Exercise directions
Although the data below holds other lines too, output only those from the line with "length (lkeys leaf')" up to and including the line with "- destruct Hp as [-> ->]. done.", exactly as they appear.
*-*-*
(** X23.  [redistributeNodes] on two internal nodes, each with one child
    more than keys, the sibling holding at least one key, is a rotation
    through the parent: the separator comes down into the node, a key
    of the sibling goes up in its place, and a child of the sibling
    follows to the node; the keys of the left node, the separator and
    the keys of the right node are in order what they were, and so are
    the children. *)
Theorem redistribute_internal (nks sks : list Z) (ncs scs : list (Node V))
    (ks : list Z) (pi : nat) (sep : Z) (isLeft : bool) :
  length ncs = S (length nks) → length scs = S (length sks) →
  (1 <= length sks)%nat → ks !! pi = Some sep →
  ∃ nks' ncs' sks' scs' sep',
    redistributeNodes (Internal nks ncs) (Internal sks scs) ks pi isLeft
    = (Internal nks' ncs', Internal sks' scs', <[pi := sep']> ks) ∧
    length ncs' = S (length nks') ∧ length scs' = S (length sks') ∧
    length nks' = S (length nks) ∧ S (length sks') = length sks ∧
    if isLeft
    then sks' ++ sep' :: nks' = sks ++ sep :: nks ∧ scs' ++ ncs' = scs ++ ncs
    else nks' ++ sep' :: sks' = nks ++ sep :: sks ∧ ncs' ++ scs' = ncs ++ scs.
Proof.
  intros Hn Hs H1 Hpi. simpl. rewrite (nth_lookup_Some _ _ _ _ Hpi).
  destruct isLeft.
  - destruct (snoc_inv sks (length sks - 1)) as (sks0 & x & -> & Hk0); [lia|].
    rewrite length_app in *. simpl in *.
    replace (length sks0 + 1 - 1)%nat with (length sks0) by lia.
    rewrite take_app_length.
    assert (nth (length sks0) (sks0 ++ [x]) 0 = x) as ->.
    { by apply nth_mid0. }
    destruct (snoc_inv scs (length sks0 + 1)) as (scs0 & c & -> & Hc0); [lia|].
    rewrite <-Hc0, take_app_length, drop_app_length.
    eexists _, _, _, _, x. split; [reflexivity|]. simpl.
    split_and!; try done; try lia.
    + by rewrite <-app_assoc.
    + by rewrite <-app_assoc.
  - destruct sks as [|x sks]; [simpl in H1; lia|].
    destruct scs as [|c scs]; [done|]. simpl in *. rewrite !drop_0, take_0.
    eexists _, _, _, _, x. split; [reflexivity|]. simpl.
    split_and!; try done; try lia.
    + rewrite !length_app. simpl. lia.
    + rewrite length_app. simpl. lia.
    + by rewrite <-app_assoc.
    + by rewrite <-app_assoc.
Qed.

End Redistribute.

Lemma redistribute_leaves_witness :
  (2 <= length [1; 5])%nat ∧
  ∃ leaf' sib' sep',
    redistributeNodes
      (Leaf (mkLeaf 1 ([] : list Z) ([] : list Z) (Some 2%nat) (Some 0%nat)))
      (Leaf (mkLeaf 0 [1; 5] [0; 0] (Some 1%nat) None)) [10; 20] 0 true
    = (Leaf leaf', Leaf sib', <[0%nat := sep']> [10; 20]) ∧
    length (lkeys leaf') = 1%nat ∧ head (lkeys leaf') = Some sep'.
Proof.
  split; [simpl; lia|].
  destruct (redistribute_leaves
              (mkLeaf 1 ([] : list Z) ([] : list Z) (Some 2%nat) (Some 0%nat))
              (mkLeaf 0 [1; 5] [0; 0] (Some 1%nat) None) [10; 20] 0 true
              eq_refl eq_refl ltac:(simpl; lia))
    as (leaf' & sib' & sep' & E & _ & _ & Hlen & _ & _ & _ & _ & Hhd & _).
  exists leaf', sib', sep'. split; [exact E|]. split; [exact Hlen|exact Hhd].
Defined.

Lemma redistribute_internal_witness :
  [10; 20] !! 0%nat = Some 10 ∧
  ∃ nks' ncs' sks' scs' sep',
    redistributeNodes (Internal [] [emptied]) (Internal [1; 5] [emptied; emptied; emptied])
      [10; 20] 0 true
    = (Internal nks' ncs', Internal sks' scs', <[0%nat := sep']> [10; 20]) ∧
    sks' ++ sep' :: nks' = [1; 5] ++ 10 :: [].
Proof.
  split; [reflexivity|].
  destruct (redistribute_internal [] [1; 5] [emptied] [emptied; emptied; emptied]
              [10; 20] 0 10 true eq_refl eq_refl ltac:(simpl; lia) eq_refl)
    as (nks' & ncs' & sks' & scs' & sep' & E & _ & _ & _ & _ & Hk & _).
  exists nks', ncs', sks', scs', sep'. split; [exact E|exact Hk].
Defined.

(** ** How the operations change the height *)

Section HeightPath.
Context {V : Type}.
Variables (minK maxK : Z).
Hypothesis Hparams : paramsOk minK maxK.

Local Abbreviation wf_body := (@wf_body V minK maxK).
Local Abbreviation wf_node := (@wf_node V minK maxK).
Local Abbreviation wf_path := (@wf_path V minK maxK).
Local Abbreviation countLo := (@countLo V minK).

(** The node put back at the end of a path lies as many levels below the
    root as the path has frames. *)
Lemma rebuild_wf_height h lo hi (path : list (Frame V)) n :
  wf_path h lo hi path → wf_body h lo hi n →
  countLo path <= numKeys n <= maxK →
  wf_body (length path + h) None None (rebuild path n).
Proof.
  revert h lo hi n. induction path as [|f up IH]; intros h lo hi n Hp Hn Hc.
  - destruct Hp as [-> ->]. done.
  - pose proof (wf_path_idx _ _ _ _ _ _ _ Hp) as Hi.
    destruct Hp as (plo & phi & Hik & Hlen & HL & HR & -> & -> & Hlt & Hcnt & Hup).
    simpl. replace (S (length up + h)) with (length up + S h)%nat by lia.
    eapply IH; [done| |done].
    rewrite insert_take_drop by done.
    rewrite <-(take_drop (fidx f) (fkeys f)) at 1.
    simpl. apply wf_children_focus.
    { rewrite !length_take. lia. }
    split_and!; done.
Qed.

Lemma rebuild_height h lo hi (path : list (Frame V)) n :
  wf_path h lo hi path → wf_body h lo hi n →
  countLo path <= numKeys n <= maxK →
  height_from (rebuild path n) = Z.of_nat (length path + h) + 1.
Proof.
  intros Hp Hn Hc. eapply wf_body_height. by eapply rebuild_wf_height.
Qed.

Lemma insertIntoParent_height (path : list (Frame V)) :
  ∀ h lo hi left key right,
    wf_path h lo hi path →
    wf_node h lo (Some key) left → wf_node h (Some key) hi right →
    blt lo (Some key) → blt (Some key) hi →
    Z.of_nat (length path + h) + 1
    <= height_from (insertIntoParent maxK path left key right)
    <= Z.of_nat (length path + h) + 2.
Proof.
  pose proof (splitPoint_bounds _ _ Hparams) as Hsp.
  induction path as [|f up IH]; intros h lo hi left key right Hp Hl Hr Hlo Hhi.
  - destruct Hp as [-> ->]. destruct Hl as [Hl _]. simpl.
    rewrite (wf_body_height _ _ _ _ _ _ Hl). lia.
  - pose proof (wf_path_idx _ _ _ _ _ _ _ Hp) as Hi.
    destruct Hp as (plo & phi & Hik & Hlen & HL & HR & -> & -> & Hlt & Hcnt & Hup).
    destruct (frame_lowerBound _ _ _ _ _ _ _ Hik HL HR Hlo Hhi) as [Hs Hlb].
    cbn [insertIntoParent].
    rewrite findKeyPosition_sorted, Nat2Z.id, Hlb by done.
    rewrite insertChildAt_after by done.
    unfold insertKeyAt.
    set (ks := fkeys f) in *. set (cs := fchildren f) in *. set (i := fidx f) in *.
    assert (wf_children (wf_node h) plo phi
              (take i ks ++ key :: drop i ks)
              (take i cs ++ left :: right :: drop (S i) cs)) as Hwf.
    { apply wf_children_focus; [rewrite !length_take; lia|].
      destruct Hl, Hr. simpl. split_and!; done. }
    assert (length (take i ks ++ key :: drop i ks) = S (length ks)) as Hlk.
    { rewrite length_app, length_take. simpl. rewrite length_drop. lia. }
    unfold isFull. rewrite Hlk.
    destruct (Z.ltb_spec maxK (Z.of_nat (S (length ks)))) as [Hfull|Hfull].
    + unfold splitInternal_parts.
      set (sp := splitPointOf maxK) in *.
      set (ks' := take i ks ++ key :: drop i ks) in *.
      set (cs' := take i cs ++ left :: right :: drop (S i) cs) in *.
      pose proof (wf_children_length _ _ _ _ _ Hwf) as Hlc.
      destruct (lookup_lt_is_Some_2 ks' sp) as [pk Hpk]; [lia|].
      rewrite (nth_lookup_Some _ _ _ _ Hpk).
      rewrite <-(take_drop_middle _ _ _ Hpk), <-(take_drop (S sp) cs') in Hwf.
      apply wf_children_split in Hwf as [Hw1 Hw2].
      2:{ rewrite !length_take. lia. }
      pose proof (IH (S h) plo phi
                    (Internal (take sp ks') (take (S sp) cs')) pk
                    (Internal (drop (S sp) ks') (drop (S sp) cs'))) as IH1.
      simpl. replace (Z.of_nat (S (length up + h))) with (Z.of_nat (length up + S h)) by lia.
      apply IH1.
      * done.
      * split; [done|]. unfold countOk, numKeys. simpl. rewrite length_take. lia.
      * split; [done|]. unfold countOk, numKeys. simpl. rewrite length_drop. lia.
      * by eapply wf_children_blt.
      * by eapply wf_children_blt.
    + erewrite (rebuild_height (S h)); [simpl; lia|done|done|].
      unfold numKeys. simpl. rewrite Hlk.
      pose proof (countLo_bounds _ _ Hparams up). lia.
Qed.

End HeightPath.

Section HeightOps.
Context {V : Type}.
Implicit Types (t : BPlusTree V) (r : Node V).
*-*-*
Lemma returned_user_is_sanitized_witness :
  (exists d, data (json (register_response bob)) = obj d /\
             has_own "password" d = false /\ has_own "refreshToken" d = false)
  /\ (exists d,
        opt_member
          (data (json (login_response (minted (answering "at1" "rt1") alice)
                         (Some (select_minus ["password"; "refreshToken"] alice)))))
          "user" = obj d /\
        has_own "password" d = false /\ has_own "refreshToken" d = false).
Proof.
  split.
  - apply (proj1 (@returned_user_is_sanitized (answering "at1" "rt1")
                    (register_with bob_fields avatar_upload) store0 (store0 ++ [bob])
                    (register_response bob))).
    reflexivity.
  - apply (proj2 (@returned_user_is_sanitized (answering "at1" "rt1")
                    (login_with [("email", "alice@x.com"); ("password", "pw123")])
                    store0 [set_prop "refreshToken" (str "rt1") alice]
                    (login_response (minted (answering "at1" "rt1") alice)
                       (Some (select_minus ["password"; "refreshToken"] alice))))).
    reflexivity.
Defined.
*-*-*
The completed task
    length (lkeys leaf') = 1%nat ∧ head (lkeys leaf') = Some sep'.
Proof.
  split; [simpl; lia|].
  destruct (redistribute_leaves
              (mkLeaf 1 ([] : list Z) ([] : list Z) (Some 2%nat) (Some 0%nat))
              (mkLeaf 0 [1; 5] [0; 0] (Some 1%nat) None) [10; 20] 0 true
              eq_refl eq_refl ltac:(simpl; lia))
    as (leaf' & sib' & sep' & E & _ & _ & Hlen & _ & _ & _ & _ & Hhd & _).
  exists leaf', sib', sep'. split; [exact E|]. split; [exact Hlen|exact Hhd].
Defined.

Lemma redistribute_internal_witness :
  [10; 20] !! 0%nat = Some 10 ∧
  ∃ nks' ncs' sks' scs' sep',
    redistributeNodes (Internal [] [emptied]) (Internal [1; 5] [emptied; emptied; emptied])
      [10; 20] 0 true
    = (Internal nks' ncs', Internal sks' scs', <[0%nat := sep']> [10; 20]) ∧
    sks' ++ sep' :: nks' = [1; 5] ++ 10 :: [].
Proof.
  split; [reflexivity|].
  destruct (redistribute_internal [] [1; 5] [emptied] [emptied; emptied; emptied]
              [10; 20] 0 10 true eq_refl eq_refl ltac:(simpl; lia) eq_refl)
    as (nks' & ncs' & sks' & scs' & sep' & E & _ & _ & _ & _ & Hk & _).
  exists nks', ncs', sks', scs', sep'. split; [exact E|exact Hk].
Defined.

(** ** How the operations change the height *)

Section HeightPath.
Context {V : Type}.
Variables (minK maxK : Z).
Hypothesis Hparams : paramsOk minK maxK.

Local Abbreviation wf_body := (@wf_body V minK maxK).
Local Abbreviation wf_node := (@wf_node V minK maxK).
Local Abbreviation wf_path := (@wf_path V minK maxK).
Local Abbreviation countLo := (@countLo V minK).

(** The node put back at the end of a path lies as many levels below the
    root as the path has frames. *)
Lemma rebuild_wf_height h lo hi (path : list (Frame V)) n :
  wf_path h lo hi path → wf_body h lo hi n →
  countLo path <= numKeys n <= maxK →
  wf_body (length path + h) None None (rebuild path n).
Proof.
  revert h lo hi n. induction path as [|f up IH]; intros h lo hi n Hp Hn Hc.
  - destruct Hp as [-> ->]. done.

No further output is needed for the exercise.